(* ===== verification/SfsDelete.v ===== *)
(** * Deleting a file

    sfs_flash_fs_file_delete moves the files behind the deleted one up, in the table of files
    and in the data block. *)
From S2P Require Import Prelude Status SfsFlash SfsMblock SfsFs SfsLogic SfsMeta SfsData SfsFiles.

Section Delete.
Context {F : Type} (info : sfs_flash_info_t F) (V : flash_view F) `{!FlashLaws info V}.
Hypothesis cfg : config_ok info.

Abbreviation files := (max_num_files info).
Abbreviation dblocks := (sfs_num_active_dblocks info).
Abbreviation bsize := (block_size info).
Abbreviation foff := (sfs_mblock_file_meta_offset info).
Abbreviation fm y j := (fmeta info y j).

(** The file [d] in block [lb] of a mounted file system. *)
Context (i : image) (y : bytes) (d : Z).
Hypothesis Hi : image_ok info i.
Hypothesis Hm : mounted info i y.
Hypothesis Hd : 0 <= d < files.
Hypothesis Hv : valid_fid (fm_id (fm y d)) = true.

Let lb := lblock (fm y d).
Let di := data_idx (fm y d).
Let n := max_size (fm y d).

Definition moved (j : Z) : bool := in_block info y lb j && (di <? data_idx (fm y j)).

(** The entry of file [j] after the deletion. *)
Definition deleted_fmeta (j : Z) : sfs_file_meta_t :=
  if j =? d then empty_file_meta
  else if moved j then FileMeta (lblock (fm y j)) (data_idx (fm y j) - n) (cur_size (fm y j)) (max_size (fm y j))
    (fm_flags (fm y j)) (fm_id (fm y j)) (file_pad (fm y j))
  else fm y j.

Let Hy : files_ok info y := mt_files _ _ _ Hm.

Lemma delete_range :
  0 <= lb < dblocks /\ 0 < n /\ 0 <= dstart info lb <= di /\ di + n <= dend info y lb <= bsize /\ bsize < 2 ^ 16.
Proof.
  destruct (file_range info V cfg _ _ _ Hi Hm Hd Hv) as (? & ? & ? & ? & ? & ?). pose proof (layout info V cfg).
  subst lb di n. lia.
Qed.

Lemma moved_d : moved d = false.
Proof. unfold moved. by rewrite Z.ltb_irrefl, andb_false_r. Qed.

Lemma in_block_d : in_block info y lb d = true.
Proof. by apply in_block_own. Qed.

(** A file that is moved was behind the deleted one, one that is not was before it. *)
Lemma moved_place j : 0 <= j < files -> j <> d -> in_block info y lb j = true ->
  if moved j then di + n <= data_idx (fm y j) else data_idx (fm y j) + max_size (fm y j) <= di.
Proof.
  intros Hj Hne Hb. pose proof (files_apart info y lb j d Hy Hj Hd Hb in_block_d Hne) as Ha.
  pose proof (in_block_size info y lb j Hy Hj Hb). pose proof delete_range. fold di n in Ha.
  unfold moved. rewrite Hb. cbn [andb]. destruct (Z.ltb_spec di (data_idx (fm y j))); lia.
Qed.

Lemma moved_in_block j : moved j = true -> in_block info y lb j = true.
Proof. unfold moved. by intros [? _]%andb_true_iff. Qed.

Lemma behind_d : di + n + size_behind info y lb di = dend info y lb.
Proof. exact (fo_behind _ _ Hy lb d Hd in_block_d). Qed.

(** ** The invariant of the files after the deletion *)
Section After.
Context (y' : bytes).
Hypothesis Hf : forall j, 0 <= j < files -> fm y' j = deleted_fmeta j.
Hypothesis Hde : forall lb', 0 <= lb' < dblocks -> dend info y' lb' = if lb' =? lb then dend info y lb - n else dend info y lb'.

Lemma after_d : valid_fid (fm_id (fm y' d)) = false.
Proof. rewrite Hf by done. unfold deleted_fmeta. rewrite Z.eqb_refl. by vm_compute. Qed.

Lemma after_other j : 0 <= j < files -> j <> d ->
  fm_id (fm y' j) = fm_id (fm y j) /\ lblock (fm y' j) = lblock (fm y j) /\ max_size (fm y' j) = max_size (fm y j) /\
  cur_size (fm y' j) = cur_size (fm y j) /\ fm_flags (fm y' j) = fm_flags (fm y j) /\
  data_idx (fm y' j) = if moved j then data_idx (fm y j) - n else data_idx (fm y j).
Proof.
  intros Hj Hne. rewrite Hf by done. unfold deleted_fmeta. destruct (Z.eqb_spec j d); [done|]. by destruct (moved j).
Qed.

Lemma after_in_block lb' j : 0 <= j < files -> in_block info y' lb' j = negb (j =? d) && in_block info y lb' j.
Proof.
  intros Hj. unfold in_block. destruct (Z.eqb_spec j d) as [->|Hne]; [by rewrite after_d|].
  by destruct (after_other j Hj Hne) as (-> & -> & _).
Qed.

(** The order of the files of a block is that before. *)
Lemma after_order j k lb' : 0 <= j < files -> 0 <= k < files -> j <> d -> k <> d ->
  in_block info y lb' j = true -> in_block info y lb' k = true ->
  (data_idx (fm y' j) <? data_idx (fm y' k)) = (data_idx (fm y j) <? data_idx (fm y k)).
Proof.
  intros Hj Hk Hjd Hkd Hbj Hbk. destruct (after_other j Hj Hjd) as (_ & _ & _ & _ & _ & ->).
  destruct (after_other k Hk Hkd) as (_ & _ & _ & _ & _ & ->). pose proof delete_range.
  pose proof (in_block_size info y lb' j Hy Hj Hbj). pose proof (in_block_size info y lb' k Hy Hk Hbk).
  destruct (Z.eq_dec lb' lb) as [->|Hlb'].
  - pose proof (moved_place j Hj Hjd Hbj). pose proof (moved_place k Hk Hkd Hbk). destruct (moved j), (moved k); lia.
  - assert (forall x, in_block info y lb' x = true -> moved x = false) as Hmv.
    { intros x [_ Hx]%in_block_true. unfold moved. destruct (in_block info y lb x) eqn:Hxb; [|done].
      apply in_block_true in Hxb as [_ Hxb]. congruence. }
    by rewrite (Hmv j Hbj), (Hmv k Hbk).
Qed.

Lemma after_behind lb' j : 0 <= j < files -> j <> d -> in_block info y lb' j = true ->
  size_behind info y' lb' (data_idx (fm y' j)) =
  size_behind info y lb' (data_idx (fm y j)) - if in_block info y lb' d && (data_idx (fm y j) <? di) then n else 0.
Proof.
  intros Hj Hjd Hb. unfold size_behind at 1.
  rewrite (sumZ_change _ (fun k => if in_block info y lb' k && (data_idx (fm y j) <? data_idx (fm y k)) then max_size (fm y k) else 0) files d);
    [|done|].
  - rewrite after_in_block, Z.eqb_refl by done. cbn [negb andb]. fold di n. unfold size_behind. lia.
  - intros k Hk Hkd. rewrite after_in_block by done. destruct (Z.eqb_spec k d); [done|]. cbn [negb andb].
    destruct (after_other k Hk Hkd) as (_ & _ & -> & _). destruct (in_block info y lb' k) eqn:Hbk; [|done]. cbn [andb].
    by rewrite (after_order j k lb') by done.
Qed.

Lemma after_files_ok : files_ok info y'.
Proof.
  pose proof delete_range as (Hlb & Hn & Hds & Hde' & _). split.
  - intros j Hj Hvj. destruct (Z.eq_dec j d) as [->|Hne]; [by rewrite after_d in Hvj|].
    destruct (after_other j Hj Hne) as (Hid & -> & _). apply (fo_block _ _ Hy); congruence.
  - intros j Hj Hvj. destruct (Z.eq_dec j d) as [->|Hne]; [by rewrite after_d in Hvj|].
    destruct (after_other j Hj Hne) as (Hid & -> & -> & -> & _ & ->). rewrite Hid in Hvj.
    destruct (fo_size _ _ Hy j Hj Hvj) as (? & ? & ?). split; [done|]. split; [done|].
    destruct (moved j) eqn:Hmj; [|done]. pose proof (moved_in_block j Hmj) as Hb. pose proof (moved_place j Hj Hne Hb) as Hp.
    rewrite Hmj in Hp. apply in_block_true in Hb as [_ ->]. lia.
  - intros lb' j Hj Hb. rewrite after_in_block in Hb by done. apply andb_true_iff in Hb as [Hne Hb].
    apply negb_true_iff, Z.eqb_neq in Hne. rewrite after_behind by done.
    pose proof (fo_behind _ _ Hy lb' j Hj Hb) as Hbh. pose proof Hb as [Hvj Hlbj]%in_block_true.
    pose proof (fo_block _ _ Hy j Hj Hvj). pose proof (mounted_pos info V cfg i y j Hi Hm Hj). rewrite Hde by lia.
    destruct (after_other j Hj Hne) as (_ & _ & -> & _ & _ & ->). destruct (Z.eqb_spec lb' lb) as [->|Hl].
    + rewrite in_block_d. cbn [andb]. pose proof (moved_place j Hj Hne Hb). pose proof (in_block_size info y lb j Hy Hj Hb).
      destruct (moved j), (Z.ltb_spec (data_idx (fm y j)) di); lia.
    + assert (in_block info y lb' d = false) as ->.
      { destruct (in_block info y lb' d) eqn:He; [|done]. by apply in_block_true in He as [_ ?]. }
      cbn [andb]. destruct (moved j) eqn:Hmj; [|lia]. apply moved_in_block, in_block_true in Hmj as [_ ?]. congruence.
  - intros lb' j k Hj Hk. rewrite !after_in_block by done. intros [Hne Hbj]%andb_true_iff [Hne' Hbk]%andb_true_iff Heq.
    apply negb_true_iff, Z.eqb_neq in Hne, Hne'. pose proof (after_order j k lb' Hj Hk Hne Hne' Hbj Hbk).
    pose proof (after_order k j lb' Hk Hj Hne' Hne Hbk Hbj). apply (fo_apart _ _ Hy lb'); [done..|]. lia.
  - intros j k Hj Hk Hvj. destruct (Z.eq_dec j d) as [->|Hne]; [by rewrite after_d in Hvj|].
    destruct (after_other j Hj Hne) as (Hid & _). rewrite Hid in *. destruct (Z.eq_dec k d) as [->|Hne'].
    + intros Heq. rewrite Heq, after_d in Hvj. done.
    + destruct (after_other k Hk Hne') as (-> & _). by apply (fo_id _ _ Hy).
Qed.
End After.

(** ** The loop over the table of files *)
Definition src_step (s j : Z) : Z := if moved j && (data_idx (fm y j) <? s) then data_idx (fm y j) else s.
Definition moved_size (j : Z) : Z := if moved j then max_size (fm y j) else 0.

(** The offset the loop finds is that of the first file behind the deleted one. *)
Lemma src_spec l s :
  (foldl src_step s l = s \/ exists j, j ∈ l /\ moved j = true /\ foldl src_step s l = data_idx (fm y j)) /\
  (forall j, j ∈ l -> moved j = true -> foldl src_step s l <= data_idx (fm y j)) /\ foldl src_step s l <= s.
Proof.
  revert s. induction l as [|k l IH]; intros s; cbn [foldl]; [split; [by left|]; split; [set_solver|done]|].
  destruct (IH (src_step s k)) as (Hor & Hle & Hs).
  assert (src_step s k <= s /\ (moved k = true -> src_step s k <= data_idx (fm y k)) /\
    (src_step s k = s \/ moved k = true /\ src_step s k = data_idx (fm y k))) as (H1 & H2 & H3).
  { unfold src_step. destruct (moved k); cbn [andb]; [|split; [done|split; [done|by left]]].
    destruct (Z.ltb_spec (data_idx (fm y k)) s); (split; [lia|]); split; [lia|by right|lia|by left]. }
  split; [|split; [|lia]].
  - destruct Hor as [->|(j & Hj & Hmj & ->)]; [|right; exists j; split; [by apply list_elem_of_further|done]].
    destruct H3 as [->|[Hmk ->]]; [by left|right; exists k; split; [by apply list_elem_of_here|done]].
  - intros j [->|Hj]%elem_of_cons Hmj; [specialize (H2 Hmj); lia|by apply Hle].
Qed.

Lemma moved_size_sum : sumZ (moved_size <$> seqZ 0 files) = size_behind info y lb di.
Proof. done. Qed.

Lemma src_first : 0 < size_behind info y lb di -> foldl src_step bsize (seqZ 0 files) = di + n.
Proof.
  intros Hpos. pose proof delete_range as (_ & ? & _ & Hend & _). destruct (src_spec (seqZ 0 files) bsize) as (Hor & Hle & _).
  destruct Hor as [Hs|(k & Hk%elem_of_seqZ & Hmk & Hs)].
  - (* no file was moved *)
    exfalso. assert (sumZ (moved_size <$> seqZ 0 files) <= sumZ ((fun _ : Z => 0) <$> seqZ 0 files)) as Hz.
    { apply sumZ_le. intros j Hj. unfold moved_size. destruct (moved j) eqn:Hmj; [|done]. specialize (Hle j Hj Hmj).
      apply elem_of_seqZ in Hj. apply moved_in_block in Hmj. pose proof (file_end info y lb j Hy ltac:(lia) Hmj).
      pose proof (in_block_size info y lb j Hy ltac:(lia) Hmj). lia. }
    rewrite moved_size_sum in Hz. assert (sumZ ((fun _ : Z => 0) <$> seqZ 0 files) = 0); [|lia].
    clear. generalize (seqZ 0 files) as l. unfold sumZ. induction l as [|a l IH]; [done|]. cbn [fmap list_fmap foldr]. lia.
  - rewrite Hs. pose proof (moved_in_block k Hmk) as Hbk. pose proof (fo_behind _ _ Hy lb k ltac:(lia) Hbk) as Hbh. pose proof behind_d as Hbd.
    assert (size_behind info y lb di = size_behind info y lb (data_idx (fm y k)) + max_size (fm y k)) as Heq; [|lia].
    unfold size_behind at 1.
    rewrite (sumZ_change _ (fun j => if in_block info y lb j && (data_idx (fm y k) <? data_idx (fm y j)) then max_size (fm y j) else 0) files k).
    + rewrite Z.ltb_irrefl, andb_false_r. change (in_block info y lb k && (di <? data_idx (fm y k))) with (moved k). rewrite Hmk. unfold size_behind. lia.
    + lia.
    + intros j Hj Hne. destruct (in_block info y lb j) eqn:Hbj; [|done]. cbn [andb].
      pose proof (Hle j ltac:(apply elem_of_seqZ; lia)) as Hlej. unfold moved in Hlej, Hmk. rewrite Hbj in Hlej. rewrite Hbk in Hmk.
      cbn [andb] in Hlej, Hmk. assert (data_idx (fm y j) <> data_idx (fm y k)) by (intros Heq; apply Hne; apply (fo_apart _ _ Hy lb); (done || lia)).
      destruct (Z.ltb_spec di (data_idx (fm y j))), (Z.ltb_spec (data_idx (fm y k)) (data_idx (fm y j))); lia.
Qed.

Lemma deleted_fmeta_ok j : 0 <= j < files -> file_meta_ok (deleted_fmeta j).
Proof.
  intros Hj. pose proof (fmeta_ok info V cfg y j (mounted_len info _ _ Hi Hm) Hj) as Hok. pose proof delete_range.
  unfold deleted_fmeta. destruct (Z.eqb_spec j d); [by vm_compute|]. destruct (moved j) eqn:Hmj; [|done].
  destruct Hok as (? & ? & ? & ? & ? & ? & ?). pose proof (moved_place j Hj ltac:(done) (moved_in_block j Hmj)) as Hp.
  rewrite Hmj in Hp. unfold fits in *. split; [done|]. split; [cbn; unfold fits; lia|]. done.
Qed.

********

**What the task requires:**
Reproduce each line of the records in which "lblock" appears.

**Written answer:**
Let lb := lblock (fm y d).
  else if moved j then FileMeta (lblock (fm y j)) (data_idx (fm y j) - n) (cur_size (fm y j)) (max_size (fm y j))
  fm_id (fm y' j) = fm_id (fm y j) /\ lblock (fm y' j) = lblock (fm y j) /\ max_size (fm y' j) = max_size (fm y j) /\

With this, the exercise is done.